Medical terminology can seem deliberately baffling, as if set up as a code that can only be deciphered by those with medical training. Yet when the words are explained in plain English, there's rarely any complex or mysterious meaning behind them. The veterinary world is no different from the human medical world in this respect.
One of the challenges that I enjoy about my job is translating veterinary jargon into everyday words, and explaining illnesses clearly so that an owner can more easily understand what's going on with their pet.
Some medical and veterinary terms are so widely used in our daily language that everybody is familiar with hearing them, yet often we still wonder what they mean. "Inflammation" is a good example: most people have heard of it, but they may not understand that it describes how the body reacts to injuries or illness: technically, it means heat, pain, swelling, redness and loss of function. Any part of the body can be affected.
Last month, I came across another example. I was examining a Golden Retriever, Sam, who had cut the tip of his tail tip on a sharp piece of metal sheet. He is a typical Retriever, who wags his tail a lot, and so although there was only a slow drip of blood from the cut, he had managed to spray his surroundings with blood, wherever he went. His owner's kitchen walls were first decorated with red dots, then the back of the car, on the way to the vet. She had tried to put a dressing of some kind on the tail, but his enthusiastic tail wagging kept shaking this off. And so the bleeding continued. He sprayed our waiting room, and as he walked into my consulting room, he started to decorate the walls there with blood too. A nurse helped me to restrain his wildly wagging tail, and soon we had managed to apply a secure, wag-proof bandage to stop the bleeding.
His owner was worried about his blood loss. From the number of red spots and splashes he had left on his surroundings, surely he could not have much blood left inside him.
I reassured her after checking Sam: "His mucous membranes look pink, so I am not too worried. Sprayed blood often looks like more than it really is".
Her reply surprised me "What do you mean?"
I belatedly realised that I had lapsed into veterinary jargon without even realising it. So she wanted to know what I meant by mucous membranes, and why should it be good that they are pink?

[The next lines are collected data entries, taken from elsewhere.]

(** * x402 oracle: payment-proof verification and the paying client

    A shallow embedding of
      - [src/lib/verify-payment.ts]  ([verifyPayment], [findUSDCTransfer],
        the module-level [usedSignatures] set),
      - [src/app/api/reputation/route.ts]  (the module configuration,
        [createPaymentRequiredResponse], the [GET] and [POST] handlers,
        [generateReputationData]),
      - [src/lib/AgentWallet.ts]  ([pay], [sendUSDCPayment],
        [parsePaymentRequirements], [parseResponse], [getBalance]),
      - [src/app/page.tsx]  ([handleCheck] of the landing page's demo),
      - [src/scripts/test-job.ts]  ([loadEnv]),
    followed by the properties established about them.

    Conventions of the embedding.
      - A JavaScript [number] is an IEEE-754 binary64 value, embedded as
        [spec_float] with the operations of [SpecFloat] at precision 53 and
        maximal exponent 1024.  Unix times in seconds ([blockTime], the
        floored clock) are integers far below 2^53, where binary64
        arithmetic is exact; they are embedded as [Z].
      - A [bigint] is a [Z].  The RPC node renders token amounts as decimal
        strings; the embedding keeps the parsed value.
      - A [Set<string>] is the list of its elements in insertion order.
      - Promises are run to completion: an [async] function becomes a
        function from the state before to the result and the state after.
      - Console logging is not part of the state; the string conversions
        that a log makes of values read from a response are embedded,
        since they can throw.
      - An object literal indexed by a string that comes from outside is
        looked up as JavaScript does, own properties first and then the
        members inherited from [Object.prototype]. *)

From Stdlib Require Import ZArith List String Ascii Bool Lia.
From Stdlib Require Import SpecFloat.
From Stdlib Require Import Permutation.
Import ListNotations.

Local Open Scope string_scope.
Local Open Scope list_scope.
Local Open Scope Z_scope.

(* ================================================================== *)
(** ** JavaScript values used by the sources *)
(* ================================================================== *)

Module JS.

Definition number : Type := spec_float.

Definition prec : Z := 53.
Definition emax : Z := 1024.

(** [Number(z)] for a bigint [z], and the value of an integer literal:
    the nearest binary64, ties to even. *)
Definition Number (z : Z) : number := binary_normalize prec emax z 0 false.

Definition mul (x y : number) : number := SFmul prec emax x y.
Definition sub (x y : number) : number := SFsub prec emax x y.
Definition div (x y : number) : number := SFdiv prec emax x y.
Definition Math_abs (x : number) : number := SFabs x.

(** [x > y] and [x < y]; both are false when an operand is NaN. *)
Definition gt (x y : number) : bool := SFltb y x.
Definition lt (x y : number) : bool := SFltb x y.
Definition le (x y : number) : bool := SFleb x y.

Definition isNaN (x : number) : bool :=
  match x with S754_nan => true | _ => false end.

Definition isFinite (x : number) : bool :=
  match x with S754_zero _ | S754_finite _ _ _ => true | _ => false end.

(** [Math.round(x)] as an integer: floor (x + 1/2), computed exactly.
    [None] stands for NaN and the infinities, which [BigInt] refuses. *)
Definition Math_round (x : number) : option Z :=
  match x with
  | S754_zero _ => Some 0
  | S754_finite s m e =>
      let n := if s then Z.neg m else Z.pos m in
      match e with
      | Z0 => Some n
      | Zpos _ => Some (n * 2 ^ e)
      | Zneg _ => Some ((2 * n + 2 ^ (- e)) / 2 ^ (- e + 1))
      end
  | _ => None
  end.

(** The literal [0.05]: the binary64 value 0x1.999999999999ap-5. *)
Definition lit_0_05 : number := S754_finite false 7205759403792794 (-57).

(** *** [Set<string>], in insertion order *)

Definition StringSet : Type := list string.

Definition has (u : StringSet) (s : string) : bool :=
  existsb (String.eqb s) u.

Definition add (u : StringSet) (s : string) : StringSet :=
  if has u s then u else u ++ [s].

Definition delete (u : StringSet) (s : string) : StringSet :=
  filter (fun x => negb (String.eqb x s)) u.

Definition size (u : StringSet) : Z := Z.of_nat (List.length u).

(** [Array.from(u).slice(0, n)] *)
Definition slice0 (u : StringSet) (n : Z) : list string := firstn (Z.to_nat n) u.

End JS.

Import JS.

(* ================================================================== *)
(** ** src/lib/verify-payment.ts *)
(* ================================================================== *)

(** One entry of [meta.preTokenBalances] / [meta.postTokenBalances].
    [amount] is [uiTokenAmount.amount]; [owner] is optional in the RPC
    type. *)
Record TokenBalance : Type := mkTokenBalance
  { accountIndex : Z;
    mint : string;
    owner : option string;
    amount : Z }.

(** An entry of [tx.transaction.message.instructions]: either without a
    [parsed] key, or parsed with [program], [parsed.type], [parsed.info.mint]
    and [parsed.info.destination].  A parsed instruction carries its
    [parsed.info] object, as the RPC node renders every instruction of the
    token program; the two fields of it that the code reads may be
    missing. *)
Inductive Instruction : Type :=
| PartiallyDecoded
| Parsed (program : string) (ptype : string)
         (info_mint : option string) (info_destination : option string).

(** [meta.err]: a string or an object (kept as its JSON rendering). *)
Inductive TransactionError : Type :=
| ErrString (s : string)
| ErrObject (json : string).

Definition truthyErr (e : TransactionError) : bool :=
  match e with
  | ErrString s => negb (String.eqb s "")
  | ErrObject _ => true
  end.

Record Meta : Type := mkMeta
  { err : option TransactionError;
    preTokenBalances : option (list TokenBalance);
    postTokenBalances : option (list TokenBalance) }.

Record ParsedTransactionWithMeta : Type := mkTx
  { blockTime : option Z;
    slot : Z;
    meta : option Meta;
    instructions : list Instruction }.

(** What [catch (error)] receives: an [Error] with its message, or
    any other thrown value.  A message is a text, or the one template
    with interpolated numbers that the sources build themselves
    ([sendUSDCPayment], line 263). *)
Inductive Message : Type :=
| Text (s : string)
| InsufficientBalance (have need : number).
  (* `Insufficient USDC balance. Have: ${have}, Need: ${need}` *)

Inductive Thrown : Type :=
| ThrownError (message : Message)
| ThrownOther.
(** Timestamps in the order they were recorded. *)
Fixpoint ascending (h : list Q) : Prop :=
  match h with
  | [] => True
  | t :: rest => Forall (fun u => t <= u) rest /\ ascending rest
  end.

(** A timestamp inside the window. *)
Definition fresh_bool (now window t : Q) : bool := Qle_bool (now - t) window.

(** The interval of pre-click sleep durations for the target CPS bounds
    of [cfg]. *)
Definition delay_in_bounds (cfg : Config) (d : Q) : Prop :=
  Py.max 0 (1 / snd (TARGET_CPS_RANGE cfg) - PROCESSING_OFFSET) <= d
  /\ d <= Py.max 0 (1 / fst (TARGET_CPS_RANGE cfg) - PROCESSING_OFFSET).

Definition scenario_history : list Q :=
  [0; 5 # 100; 10 # 100; 15 # 100; 20 # 100].

Definition scenario_sim : Sim :=
  set_history scenario_history (start (Sim_init DEFAULT_CONFIG)).

(** The system once [start()] has run, for an engine [e]. *)
Definition System_boot (cfg : Config) (e : Engine) : System := {|
  world := mkWorld (start (Sim_init cfg)) [];
  engine := set_running true e;
  moves := [];
  listener_exn := None;
  damper_exn := None
|}.

(** A click all of whose clock readings are [t]. *)
Definition click_at (button : Button) (t : Q) : Event :=
  EvClick 0 0 button true (mkClickClock t t t).

(** The engine of the default configuration, cursor at (1000, 500). *)
Definition default_engine : Engine := {|
  multiplier := 5 # 10;
  step_down := 1 # 10;
  step_up := 4 # 15;
  current_weight := 1;
  _running := false;
  last_pos := POINT.mk 1000 500
|}.

(** The sentence as written: with [_simulating] false, a press of a
    trigger button that leaves at least two timestamps retained, the
    previous one within the threshold, appends one signal to the queue. *)
Definition double_click_always_enqueues : Prop :=
  forall (evs : list Event) (x y : Z) (button : Button) (clk : ClickClock)
         (h : list Q) (prev : Q),
    let s := sim (world (run evs (System_boot DEFAULT_CONFIG default_engine))) in
    let s' := snd (_on_click x y button true clk s) in
    is_trigger (config s) button = true ->
    _simulating s = false ->
    total_click_history s = h ++ [prev] ->
    t_check clk - prev <= DOUBLE_CLICK_THRESHOLD (config s) ->
    _work_queue s' = _work_queue s ++ [(button, t_payload clk)].

(** The spec's scenario: clicks at 0.00 and 0.10, threshold 0.15. *)
Definition one_click_sim : Sim :=
  sim (world (run [click_at left 0]
                  (System_boot DEFAULT_CONFIG default_engine))).

(** What a complete pass of the burst emits: [p] is the pair of its two
    sleep durations. *)
Definition unit_actions (button : Button) (p : Q * Q) : list Action :=
  [Sleep BeforePress (fst p); Press button; Sleep Hold (snd p);
   Release button].

(** A duration the first [time.sleep] of a pass can be given. *)
Definition sampled (cfg : Config) (d : Q) : Prop :=
  exists raw, pre_click_sleep cfg raw = Py.Ok d.

(** What a pass that an exception cut short has emitted. *)
Definition cut_short (button : Button) (cfg : Config)
    (units : nat -> UnitEnv) (tail : list Action) : Prop :=
  tail = []
  \/ (exists d, sampled cfg d /\ tail = [Sleep BeforePress d])
  \/ (exists d h j,
        sampled cfg d /\ release_raises (units j) = true
        /\ tail = [Sleep BeforePress d; Press button; Sleep Hold h]).
(** X4. The file a successful trial writes can be decrypted back to the
    input: under a 256-bit key and a sound primitive, the output path
    holds the nonce followed by the ciphertext, and decrypting with the
    first 12 bytes as nonce gives the content read from the input.  The
    record reports the length of that content as bytes processed, and
    as file size what the size lookup answered. *)
Theorem trial_output_decrypts (file_path : Path.t) (cipher_name : string)
    (key : bytes) (outdir : Path.t) (w w' : World) (m : Metrics) (a : Algo) :
  run_single_encryption AESGCM ChaCha20Poly1305 file_path cipher_name key outdir w
  = (Ok m, w') ->
  algo_of cipher_name = Some a ->
  length key = 32 ->
  aead_sound (primitive AESGCM ChaCha20Poly1305 a) ->
  exists plaintext ct,
    fs w !! Path.str file_path = Some (File plaintext)
    /\ fs w' !! output_file m = Some (File ct)
    /\ decrypt (primitive AESGCM ChaCha20Poly1305 a) key (take 12 ct) (drop 12 ct) None
       = Returns plaintext
    /\ bytes_processed m = Z.of_nat (length plaintext)
    /\ filesize_bytes m
       = st_size_at (oracle w) (Path.str file_path) (File plaintext).
Proof.
  intros Hrun Ha Hkey Hsound.
  apply run_single_encryption_Ok in Hrun
    as (a' & plaintext & body & Hfile & Ha' & Henc & -> & ->).
  assert (a' = a) as -> by congruence.
  destruct (Hsound key (next_random w 12) plaintext Hkey (next_random_length w 12))
    as (ct0 & Henc0 & Hdec).
  assert (ct0 = body) as -> by congruence.
  exists plaintext, (next_random w 12 ++ body).
  split; [exact Hfile |]. split.
  { wnorm. cbn [metrics_of output_file]. apply lookup_insert_eq. }
  split; [| by split].
  rewrite take_app_length', drop_app_length'
    by (symmetry; apply next_random_length).
  exact Hdec.
Qed.

(** X5. The path a trial writes to is never spelled like the path it
    reads: for both ciphers and every input and output directory given
    on the command line, the name of the output path is the name of
    the input followed by a dot, the cipher name and [.ct], and the
    two path strings differ. *)
Theorem output_path_differs (input out : string) :
  Forall (fun c =>
            Path.name (out_file_of (Path.of_str input) c (Path.of_str out))
            = Path.name (Path.of_str input) +:+ "." +:+ c +:+ ".ct"
            /\ Path.str (out_file_of (Path.of_str input) c (Path.of_str out))
               <> Path.str (Path.of_str input))
         ciphers.
Proof.
  unfold ciphers.
  repeat (constructor;
          [split; [by apply out_file_name | by apply out_file_not_input] |]).
  constructor.
Qed.

End TrialEffects.

(** ** The loops, continued (lines 122-138) *)

Lemma grows_fold_for {A} (g : A -> list (string * string * option Z))
    (xs : list A) (body : A -> list Metrics -> Py (list Metrics)) :
  (forall x s w, x ∈ xs -> grows (g x) s (body x s w).1) ->
  forall s w, grows (flat_map g xs) s (fold_for xs body s w).1.
Proof.
  induction xs as [| x xs IH]; intros Hbody s w; cbn [fold_for flat_map].
  - exists []. split; [by rewrite app_nil_r | constructor].
  - unfold bind. pose proof (Hbody x s w ltac:(by left)) as Hx.
    destruct (body x s w) as [[s1 | e] w1]; cbn [fst] in Hx; [| done].
    destruct Hx as (new1 & -> & Hsub1).
    assert (Hrest : grows (flat_map g xs) (s ++ new1)
                      (fold_for xs body (s ++ new1) w1).1).
    { apply IH. intros y s' w' Hy. apply Hbody. by right. }
    destruct (fold_for xs body (s ++ new1) w1) as [[s2 | e] w2];
      cbn [fst] in *; [| done].
    destruct Hrest as (new2 & -> & Hsub2).
    exists (new1 ++ new2). split; [by rewrite app_assoc |].
    rewrite map_app. by apply sublist_app.
Qed.

Lemma grows_bind {B} (ks : list (string * string * option Z)) (s : list Metrics)
    (c : Py B) (k : B -> Py (list Metrics)) (w : World) :
  (forall b w', grows ks s (k b w').1) -> grows ks s (bind c k w).1.
Proof. intros Hk. unfold bind. destruct (c w) as [[b | e] w1]; [apply Hk | done]. Qed.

I had to take it back a stage: what is a membrane? The dictionary definition states that this is "a thin sheet of tissue acting as a boundary, lining, or partition in an organism."
There are four different types of membranes in the living body: cutaneous, serous, synovial and mucous.
The cutaneous membrane is the scientific name for the skin: it separates the body from the outside environment.
Serous membranes line the inside of the body, such as the chest and the abdomen, as well as covering the outside of most organs, such as the lungs, intestines etc. When you incise into an animal's body during an operation, everything you see inside the body is covered in serous membranes.
Synovial membranes line the joints between bones, secreting synovial fluid, keeping joints well lubricated and healthy.
And so, finally, to mucous membranes: these form the linings of the insides of many organs (from the stomach to intestines to lungs and mouth and bladder). They provide the main barrier between the external world and the inside of the body, taking over where the skin stops.
In an adult human the total surface area of the mucous membranes is about 400 square meters, compared to the surface area of the skin which is just around two square meters. Typically, mucous membranes produce a secretion known as mucus, which is a slippery, jelly-like substance which lubricates the surface, preventing it from drying out.
Mucus contains a wide range of constituents, including special defensive cells and chemicals from the immune system. Part of the function of mucus is to protect the underlying membrane from substances like gastric acid (in the stomach) and urine (in the bladder) as well as external threats like dirt and bacteria (in places like the lining of the eye and mouth).
The mucous membranes form visible junctions with the skin at the nostrils, the lips, the eyelids, the ears, the genital area, and the anus.
So back to my owner: what did I mean when I said that Sam's mucous membranes looked pink? I was referring to the colour of his tongue and gums, as well as the fleshy lining of the eye which you can see by pulling down the lower eyelids. Vets use these areas to get a quick assessment about an animal's general health. These membranes should be a "salmon pink" colour. Some illnesses can make them turn deep red, they can go bluish in some conditions, and if a dog loses a lot of blood, they appear pale or even white. So healthy pink mucous membranes are a good sign in a dog that has lost an unknown amount of blood.
Sam had to have the wound on his tail sutured; the bleeding stopped, and his injury healed well.
And his owner now has a healthy understanding of mucous membranes.